A new study suggests policies supporting a more regional approach by Hoosier cities could help boost the state population and benefit small towns. Ball State University Center for Business and Economic Research Director Mike Hicks says communities that are showing rapid growth are concentrated in and around metropolitan areas. February 17, 2015

News Release

MUNCIE, Ind. – Indiana would boost economic growth by crafting policies to strengthen key regional cities and nearby suburban communities, attracting new businesses and households, says a new white paper from Ball State University.

“Regional Cities, Small Towns and Rural Places: Policy Issues for Indiana,” a study by the university's Center for Business and Economic Research (CBER), explains how small towns can better connect to cities, how regional efforts play a role in growing the state's population and which policies may best help Indiana move forward.

Despite a decade of state policy reforms that have considerably brightened Indiana's prospects, prosperity is concentrated in only a few places, said CBER director Michael Hicks, who co-authored the study with David Terrell and Richard Heupel, members of the university's Building Better Communities division.

“Over the past decade, only a dozen of Indiana's counties have enjoyed population growth that is greater than the nation as a whole,” Hicks said. “Fifty Indiana counties are in relative decline, seeing population and income grow more slowly than the nation, while 30 Hoosier counties are losing people, wealth and earnings.

“The rapidly growing places in Indiana are concentrated in and around metropolitan areas. Less than an hour's drive from some of Indiana's most steeply declining communities are some of the fastest and most dynamically growing places in the world. For example, Hamilton County, which still boasts numerous farms and small towns, is enjoying population and personal income growth that places it in the company of the most affluent counties in the Washington, D.C., area and New York.”

To boost regional development, the study recommends:

Agencies making regionally specific investments to promote population and commercial growth should consider linkages across municipal and county boundaries.

State government should prioritize integration with regions where business attraction and retention efforts are consolidated or have fully integrated services.

State agencies should merit funding and operational efforts to entities that have connected regionally.

Hicks said that by thinking regionally, Indiana could boost economic development by connecting larger communities with strong labor markets in surrounding rural and suburban areas, where the vast majority of population growth is occurring.

Hicks points out that Indiana consistently ranks high with respect to business climate measures and has climbed into the highest levels of performance over the past decade, but improvement has not translated into higher incomes and population growth for the state.
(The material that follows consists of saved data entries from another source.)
(** X11.  [cleanup] aborts the controller in the slot, so a request that
    listens to it is dropped however it settles afterwards; it cancels the
    reconnect timer in [reconnectTimeoutRef] and asks the recognizer in
    the ref to stop.  It sends nothing and publishes nothing. *)
Theorem cleanup_cancels_request_in_slot
    tid text fromLang toLang c r w :
  tasks w !! tid = Some (Some (AwaitTranslate text fromLang toLang c)) ->
  abortControllerRef w = Some c -> c < length (controllers w) ->
  let w1 := cleanup w in
  let w2 := translateSettled tid r w1 in
  st w1 = st w /\ fetchLog w1 = fetchLog w
  /\ aborted c w1 = true
  /\ translatedText (st w2) = translatedText (st w)
  /\ status (st w2) = status (st w)
  /\ spoken w2 = spoken w /\ fetchLog w2 = fetchLog w
  /\ (forall id, reconnectTimeoutRef w = Some id ->
        timer_pending id w1 = false)
  /\ (forall k x, recognitionRef w = Some k -> recognizers w1 !! k = Some x ->
        rec_stop_requested x = true).
Proof.
  intros Htask Href Hc w1 w2.
  pose proof (cleanup_pipelineView w) as Hview. fold w1 in Hview.
  unfold pipelineView in Hview. rewrite Href in Hview.
  injection Hview as Hctl _ Htasks Hlog Hsp.
  assert (st w1 = st w) as Hst.
  { unfold w1, cleanup.
    destruct (recognitionRef w);
      cbn [reconnectTimeoutRef recognizer_stop put_recognizers];
      destruct (reconnectTimeoutRef w);
      cbn [abortControllerRef clearTimeout put_timers recognizer_stop
           put_recognizers];
      rewrite Href; reflexivity. }
  assert (aborted c w1 = true) as Hab.
  { unfold aborted. rewrite Hctl.
    now rewrite list_lookup_insert_eq by exact Hc. }
  assert (tasks w1 !! tid
          = Some (Some (AwaitTranslate text fromLang toLang c))) as Htask1
    by (now rewrite Htasks).
  split; [exact Hst|]. split; [exact Hlog|]. split; [exact Hab|].
  unfold w2. rewrite (translateSettled_aborted _ _ _ _ _ _ _ Htask1 Hab).
  unfold finalize, setIsTranslating.
  cbn [st put_st translatedText status with_isTranslating fetchLog spoken].
  rewrite put_task_st, put_task_fetchLog, Hst, Hlog.
  split; [reflexivity|]. split; [reflexivity|].
  split; [unfold put_task; case_decide; exact Hsp|]. split; [reflexivity|].
  split.
  - intros id Hid. unfold w1, cleanup.
    destruct (recognitionRef w);
      cbn [reconnectTimeoutRef recognizer_stop put_recognizers];
      rewrite Hid;
      cbn [abortControllerRef clearTimeout put_timers recognizer_stop
           put_recognizers];
      rewrite Href; apply (clearTimeout_not_pending id w).
  - intros k x Hk. unfold w1, cleanup. rewrite Hk.
    cbn [reconnectTimeoutRef recognizer_stop put_recognizers].
    destruct (reconnectTimeoutRef w);
      cbn [abortControllerRef clearTimeout put_timers recognizer_stop
           put_recognizers];
      rewrite Href; cbn -[alter]; intros Hx;
      apply lookup_alter_Some in Hx as (y & _ & ->); reflexivity.
Qed.
(** X30. The wires that the segmenter draws for a path are connected end to
    start: each wire begins exactly where the wire before it ends, provided
    the pin positions of the call are told apart by the 0.005 test and every
    vertex of the path is within 0.005 of a pin position or has coordinates
    of three decimals. *)
Theorem split_path_into_wires_connected (path : list point)
  (next_uuid : nat) (w1 w2 : wire) :
  (forall p, In p path -> settled pin_positions p) ->
  In (w1, w2)
     (steps_of (split_path_into_wires path pin_positions next_uuid)) ->
  exists a b c, w_points w1 = [a; b] /\ w_points w2 = [b; c].
Proof.
  intros Hset H. unfold split_path_into_wires in H.
  destruct path as [|pt rest]; [destruct H|].
  rewrite split_loop_chain in H by (auto; left; reflexivity).
  eapply chain_wires_connected. exact H.
Qed.

End Connected.

Lemma split_path_into_wires_connected_witness :
  exists a b c,
    w_points (mkWire [(0, 0); (1270 # 1000, 0 # 1000)] (Some (Uuid4 0)))
    = [a; b]
    /\ w_points (mkWire [(1270 # 1000, 0 # 1000); (127 # 100, 127 # 100)]
                   (Some (Uuid4 1))) = [b; c].
Proof.
  apply (split_path_into_wires_connected
           [(0, 0); (127 # 100, 127 # 100)]
           ltac:(intros q q' [<-|[<-|[]]] [<-|[<-|[]]] H; try reflexivity;
                 vm_compute in H; discriminate H)
           [(0, 0); (127 # 100, 0); (127 # 100, 127 # 100)] 0%nat).
  - intros p [<-|[<-|[<-|[]]]].
    + left. vm_compute. discriminate.
    + right. split; vm_compute; reflexivity.
    + left. vm_compute. discriminate.
  - vm_compute. left. reflexivity.
Defined.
“The reason for this is that Indiana clearly has too few places that attract sufficient households to benefit from urban job growth and amenities, known as agglomeration,” Hicks said. “These improvements will materially benefit the non-urban core, surrounding small towns, suburbs and rural places, which can offer amenities and residential options to households who work in larger urban centers. State policy must promote the development of government and private sector linkages within these regions, and all state efforts to improve quality of place and human capital should focus on regions that place significant resources towards these efforts.”